From Bureau of Economic Geology, The University of Texas at Austin (www.beg.utexas.edu).
For more information, please contact the author.

AAPG Annual Convention, Houston, Texas, April 9–12, 2006

Seismic Geomorphology of Mass Transport Deposits
and Controls on Formation and Character,
Eastern Offshore Trinidad and Venezuela

Lorena G. Moscardelli and Lesli Wood

Abstract:

Mass transport complexes form a significant component of the stratigraphic record in ancient and modern deep water basins worldwide. One such basin, the deep marine margin of eastern offshore Trinidad, West Indies, situated along the obliquely converging boundary of the Caribbean and South American plates and proximal to the mouth of the Orinoco River, is characterized by catastrophic shelf margin processes, intrusive and extrusive mobile shales, active tectonics and possible migration and sequestration of hydrocarbons.
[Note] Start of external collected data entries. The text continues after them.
(** ** Properties *)

(** C2: [validate_filter] accepts exactly the canonical BIP 158 serializations
    within the limits.  A byte string is accepted iff it is the reference
    encoding of the returned values, these ascend inside [[0, n * M)], the
    length and the count are within the limits and the range fits in 64 bits;
    the returned filter carries the input bytes.  Everything else (a truncated
    or overlong body, non-zero padding, a non-minimal CompactSize, a value
    outside the range) is an error. *)
Theorem validate_filter_exact bs limits vf :
  bytes_ok bs ->
  validate_filter bs limits = Ok vf <->
  vf_bytes vf = bs /\ filter_ok limits bs (vf_values vf).
Proof.
  intros Hok. split; [by apply validate_filter_sound|].
  intros [Hb Hf]. rewrite (validate_filter_complete _ _ _ Hf).
  by destruct vf; simpl in *; subst.
Qed.

Lemma validate_filter_exact_witness :
  validate_filter (gcs_encode [5; 700000; 1500000]) ZCASH_MAINNET =
    Ok {| vf_bytes := gcs_encode [5; 700000; 1500000];
          vf_values := [5; 700000; 1500000] |} /\
  filter_ok ZCASH_MAINNET (gcs_encode [5; 700000; 1500000]) [5; 700000; 1500000].
Proof.
  split; [vm_compute; reflexivity|].
  apply (validate_filter_exact (gcs_encode [5; 700000; 1500000]) ZCASH_MAINNET
    {| vf_bytes := gcs_encode [5; 700000; 1500000];
       vf_values := [5; 700000; 1500000] |}).
  - unfold bytes_ok, byte_ok. vm_compute. repeat constructor; discriminate.
  - vm_compute; reflexivity.
Defined.

(** The decoded values are weakly, not strictly, ascending: a filter whose
    second difference is zero is canonical and accepted, and [range] is
    computed from the count with the duplicate included. *)
Theorem validate_filter_accepts_duplicates :
  exists vf, validate_filter (gcs_encode [7; 7]) ZCASH_MAINNET = Ok vf /\
    vf_values vf = [7; 7] /\ ~ StronglySorted Z.lt (vf_values vf) /\
    ValidatedFilter_range vf = 2 * M.
Proof.
  eexists. split; [vm_compute; reflexivity|]. split; [done|]. split; [|done].
  intros H. apply StronglySorted_inv in H as [_ H]. inversion H. lia.
Qed.
(** ** The cursor *)

Lemma advance_spec fuel values value c :
  (forall j v, (j < c)%nat -> values !! j = Some v -> v < value) ->
  (length values <= c + fuel)%nat ->
  let c' := advance fuel values value c in
  (c <= c')%nat /\
  (forall j v, (j < c')%nat -> values !! j = Some v -> v < value) /\
  (forall v, values !! c' = Some v -> value <= v).
Proof.
  revert c. induction fuel as [|fuel IH]; intros c Hlt Hf; simpl.
  - split_and!; [done|done|]. intros v Hv. apply lookup_lt_Some in Hv. lia.
  - destruct (values !! c) as [v|] eqn:Hv.
    + destruct (v <? value) eqn:E; bool_prop.
      * destruct (IH (S c)) as (Hc & H1 & H2); [|lia|].
        { intros j w Hj Hw. destruct (decide (j = c)) as [->|]; [congruence|].
          eapply Hlt; [|done]. lia. }
        split_and!; [lia|done|done].
      * split_and!; [done|done|]. intros w Hw. simplify_eq. lia.
    + split_and!; [done|done|]. congruence.
Qed.

Lemma sorted_lookup (values : list Z) i j a b :
  Sorted Z.le values -> (i <= j)%nat ->
  values !! i = Some a -> values !! j = Some b -> a <= b.
Proof.
  intros Hs Hij Hi Hj. destruct (decide (i = j)) as [->|]; [simplify_eq; lia|].
  apply Sorted_StronglySorted in Hs; [|intros ???; lia].
  rewrite <- (take_drop j values) in Hs, Hi.
  rewrite lookup_app_l in Hi by (apply lookup_lt_Some in Hj; rewrite length_take; lia).
  eapply StronglySorted_app_1_elem_of; [exact Hs|by eapply list_elem_of_lookup_2|].
  apply (list_elem_of_lookup_2 _ 0%nat). by rewrite lookup_drop, Nat.add_0_r.
Qed.

(** At the position the loop stops, equality is membership. *)
Lemma advance_member values value c :
  Sorted Z.le values ->
  (forall j v, (j < c)%nat -> values !! j = Some v -> v < value) ->
  values !! advance (length values) values value c = Some value <-> value ∈ values.
Proof.
  intros Hs Hlt.
  destruct (advance_spec (length values) values value c) as (_ & H1 & H2);
    [done|lia|]. split; [apply list_elem_of_lookup_2|].
  intros [k Hk]%list_elem_of_lookup.
  set (c' := advance _ _ _ _) in *.
  assert (c' <= k)%nat as Hle.
  { destruct (decide (k < c')%nat) as [Hkc|]; [|lia]. specialize (H1 k value Hkc Hk). lia. }
  destruct (lookup_lt_is_Some_2 values c') as [v Hv].
  { apply lookup_lt_Some in Hk. lia. }
  specialize (H2 v Hv). pose proof (sorted_lookup values c' k v value Hs Hle Hv Hk).
  rewrite Hv. f_equal. lia.
Qed.

Lemma match_loop_spec values mapped c acc :
  Sorted Z.le values -> StronglySorted pair_le mapped ->
  (forall j v p, (j < c)%nat -> values !! j = Some v -> p ∈ mapped -> v < fst p) ->
  match_loop values mapped c acc =
  acc ++ (snd <$> base.filter (fun p => fst p ∈ values) mapped).
Proof.
  intros Hs. revert c acc. induction mapped as [|[value index] mapped IH]; intros c acc Hm Hlt.
  - simpl. by rewrite app_nil_r.
  - apply StronglySorted_inv in Hm as [Hm Hle]. cbn [match_loop].
    assert (forall j v, (j < c)%nat -> values !! j = Some v -> v < value) as Hlt'.
    { intros j v Hj Hv. apply (Hlt j v (value, index)); [done|done|apply list_elem_of_here]. }
    pose proof (advance_member values value c Hs Hlt') as Hmem.
    destruct (advance_spec (length values) values value c Hlt') as (_ & H1 & _); [lia|].
    rewrite IH; [|done|].
    + rewrite filter_cons. cbn [fst]. destruct (decide (value ∈ values)) as [Hin|Hin].
      * rewrite bool_decide_true by (by apply Hmem). cbn [fmap list_fmap snd].
        by rewrite <- app_assoc.
      * rewrite bool_decide_false by (by rewrite Hmem). done.
    + intros j v p Hj Hv Hp. specialize (H1 j v Hj Hv).
      rewrite Forall_forall in Hle. specialize (Hle p Hp). unfold pair_le in Hle.
      cbn [fst] in Hle. lia.
Qed.

(** Which indices [match_scripts] returns. *)
Definition mapped_value `{SipHash24} (f : ValidatedFilter) (h : BlockHash)
    (s : ScriptBytes) : Z :=
  map_to_range (siphash24 (fst (BlockHash_filter_keys h)) (snd (BlockHash_filter_keys h)) s)
    (ValidatedFilter_range f).

Lemma elem_of_mapped `{SipHash24} f h ws v i :
  (v, i) ∈ map_wallet_scripts f h ws <->
  exists s, ws !! i = Some s /\ s <> [] /\ v = mapped_value f h s.
Proof.
  unfold map_wallet_scripts, mapped_value.
  destruct (BlockHash_filter_keys h) as [k0 k1]. cbn [fst snd].
  rewrite merge_sort_Permutation, list_elem_of_fmap. split.
  - intros ([j s] & Heq & Hin). simplify_eq.
    apply list_elem_of_filter in Hin as [He Hin].
    apply elem_of_lookup_imap in Hin as (k & s' & Heq & Hk). simplify_eq.
    exists s'. split_and!; [done| |done]. by destruct s'.
  - intros (s & Hs & Hne & ->). exists (i, s). split; [done|].
    apply list_elem_of_filter. split; [by destruct s|].
    apply elem_of_lookup_imap. eauto.
Qed.

Lemma NoDup_mapped `{SipHash24} f h ws : NoDup (snd <$> map_wallet_scripts f h ws).
Proof.
  unfold map_wallet_scripts. destruct (BlockHash_filter_keys h) as [k0 k1].
  rewrite merge_sort_Permutation, <- list_fmap_compose.
  apply NoDup_fmap_2_strong.
  - intros [i s] [j t] Hi Hj Heq. simpl in Heq. subst.
    apply list_elem_of_filter in Hi as [_ Hi]. apply list_elem_of_filter in Hj as [_ Hj].
    apply elem_of_lookup_imap in Hi as (? & ? & ? & ?).
    apply elem_of_lookup_imap in Hj as (? & ? & ? & ?). by simplify_eq.
  - apply NoDup_filter. apply (NoDup_fmap_1 fst).
    rewrite fmap_imap. apply NoDup_alt. intros i j x Hi Hj.
    rewrite list_lookup_imap in Hi, Hj.
    destruct (ws !! i); [|done]. destruct (ws !! j); [|done].
    cbn in Hi, Hj. congruence.
Qed.

Lemma NoDup_fmap_filter {A B} (f : A -> B) (Q : A -> Prop) `{!forall x, Decision (Q x)} l :
  NoDup (f <$> l) -> NoDup (f <$> base.filter Q l).
Proof.
  induction l as [|x l IH]; intros Hn; [done|]. apply NoDup_cons in Hn as [Hx Hn].
  rewrite filter_cons. destruct (decide (Q x)); [|by apply IH].
  apply NoDup_cons. split; [|by apply IH]. intros Hin. apply Hx.
  apply list_elem_of_fmap in Hin as (y & Hy & Hin).
  apply list_elem_of_filter in Hin as [_ Hin]. rewrite Hy. by apply list_elem_of_fmap_2.
Qed.

Lemma match_scripts_eq `{SipHash24} f h ws :
  Sorted Z.le (vf_values f) ->
  exists idx, match_scripts f h ws = Ok idx /\
    Sorted Nat.le idx /\
    idx ≡ₚ (snd <$> base.filter (fun p => fst p ∈ vf_values f) (map_wallet_scripts f h ws)).
Proof.
  intros Hs. eexists. split; [done|]. split; [apply Sorted_merge_sort, _|].
  rewrite merge_sort_Permutation, match_loop_spec; [done|done| |].
  - unfold map_wallet_scripts. destruct (BlockHash_filter_keys h).
    apply StronglySorted_merge_sort; apply _.
  - intros j v p Hj. lia.
Qed.

Lemma match_scripts_spec `{SipHash24} f h ws :
  Sorted Z.le (vf_values f) ->
  exists idx, match_scripts f h ws = Ok idx /\ NoDup idx /\ Sorted Nat.le idx /\
    forall i, i ∈ idx <->
      exists s, ws !! i = Some s /\ s <> [] /\ mapped_value f h s ∈ vf_values f.
Proof.
  intros Hs. destruct (match_scripts_eq f h ws Hs) as (idx & Hm & Hsort & Hp).
  exists idx. split_and!; [done| |done|].
  - rewrite Hp. apply NoDup_fmap_filter, NoDup_mapped.
  - intros i. rewrite Hp, list_elem_of_fmap. split.
    + intros ([v j] & -> & Hin). apply list_elem_of_filter in Hin as [Hv Hin].
      apply elem_of_mapped in Hin as (s & ? & ? & ->). eauto.
    + intros (s & Hi & Hne & Hv). exists (mapped_value f h s, i). split; [done|].
      apply list_elem_of_filter. split; [done|]. apply elem_of_mapped. eauto.
Qed.

(** ** What the writer's values are *)

Lemma map_to_range_lt hash nm :
  u64 hash -> 0 < nm < u64_bound ->
  0 <= map_to_range hash nm < nm /\
  map_to_range hash nm = Z.shiftr (hash * nm) 64.
Proof.
  unfold u64. intros Hh Hn. unfold map_to_range, wrap64.
  rewrite Z.shiftr_div_pow2 by lia. change (2 ^ 64) with u64_bound.
  assert (0 <= hash * nm / u64_bound < nm) as Hd.
  { split; [apply Z.div_pos; nia|apply Z.div_lt_upper_bound; nia]. }
  rewrite Z.mod_small; lia.
Qed.
(** ** The loop *)

Record covered (ws : list ScriptBytes) (chain : C) (limits : FilterLimits)
    (request : RangeRequest) (start stop : Z) (acc out : SyncOutcome) (t t' : T)
    (exchanges : list (FilterBatch * ByteCharges)) (rs : list CheckedRecord) : Prop := {
  cov_fetches : fetches request start t exchanges t';
  cov_length : zlen rs = stop + 1 - start;
  cov_records : covers chain limits start (delivered exchanges) rs;
  cov_matches : so_matches out = so_matches acc ++ omap (record_match ws) rs;
  cov_last : (so_covered_through out, so_covered_block_hash out) =
    from_option (fun r => (cr_height r, cr_block_hash r))
      (so_covered_through acc, so_covered_block_hash acc) (last rs);
  cov_charges : so_charges out = charged (so_charges acc) exchanges;
  cov_checked : so_filters_checked out = so_filters_checked acc + zlen rs }.

Lemma covered_nil ws chain limits request stop acc t :
  covered ws chain limits request (stop + 1) stop acc acc t t [] [].
Proof.
  split; [constructor|change (zlen []) with 0; lia| |by rewrite app_nil_r|done|done|
          change (zlen []) with 0; lia].
  split; [done|]. by intros i raw r Hi.
Qed.

(** A non-empty range is covered through the stop block. *)
Lemma covered_through_stop ws chain limits request start stop acc out t t' exchanges rs :
  covered ws chain limits request start stop acc out t t' exchanges rs -> start <= stop ->
  so_covered_through out = stop /\ block_hash chain stop = Some (so_covered_block_hash out).
Proof.
  intros [_ Rl [Hlen Rc] _ Ra _ _] Hle.
  destruct (last rs) as [l|] eqn:Elast.
  2:{ apply last_None in Elast as ->. change (zlen []) with 0 in Rl. lia. }
  rewrite last_lookup in Elast. pose proof (lookup_lt_Some _ _ _ Elast) as Hlt.
  destruct (lookup_lt_is_Some_2 (delivered exchanges) (pred (length rs))) as [raw Hraw]; [lia|].
  destruct (Rc _ _ _ Hraw Elast) as (_ & Hlh & Hlb & Hlr & _).
  replace (start + Z.of_nat (pred (length rs))) with stop in * by (unfold zlen in Rl; lia).
  cbn [from_option] in Ra. injection Ra as -> ->. split; congruence.
Qed.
Major structural elements found in the deep water slope regions include: large transpressional faults (i.e., Darien Ridge, Central Range, Los Bajos)along which significant extrusive mud features occur; fault-cored anticlinal structures overlain by extrusive seafloor mud volcano trains; shallow-rooted sediment bypass grabens near the shelf break; and normal and counter-regional faults. A 10,708 sq. km. of merged 3D seismic surveys enable subseafloor interpretation of several erosional surfaces that form the boundaries of enormous mass transport complexes (MTC). The data shows numerous episodes of MTC developments which are characterized by chaotic, mounded seismic facies and fan-like geometry. Their extent (up to 2017 sq. km) and thickness (up to 250 m) is strongly influenced by surrounding structural features. Mass transport flows show run-out distances from the source area of 60-140 km. Depositional architecture identified with these units includes: (1) large magnitude lateral erosional edges; (2) linear basal scours; and (3) side-wall failures. Mud volcanoes act as buttresses to cross-slope mass sediment movements preserving sediment within their downslope "Shadow";. The subsequent Erosional-Shadow-Remnants (ESR's) are comprised of leveed channel complex sediments from older sequences, and are considered for the first time in this research as potential stratigraphic traps in deep water deposits.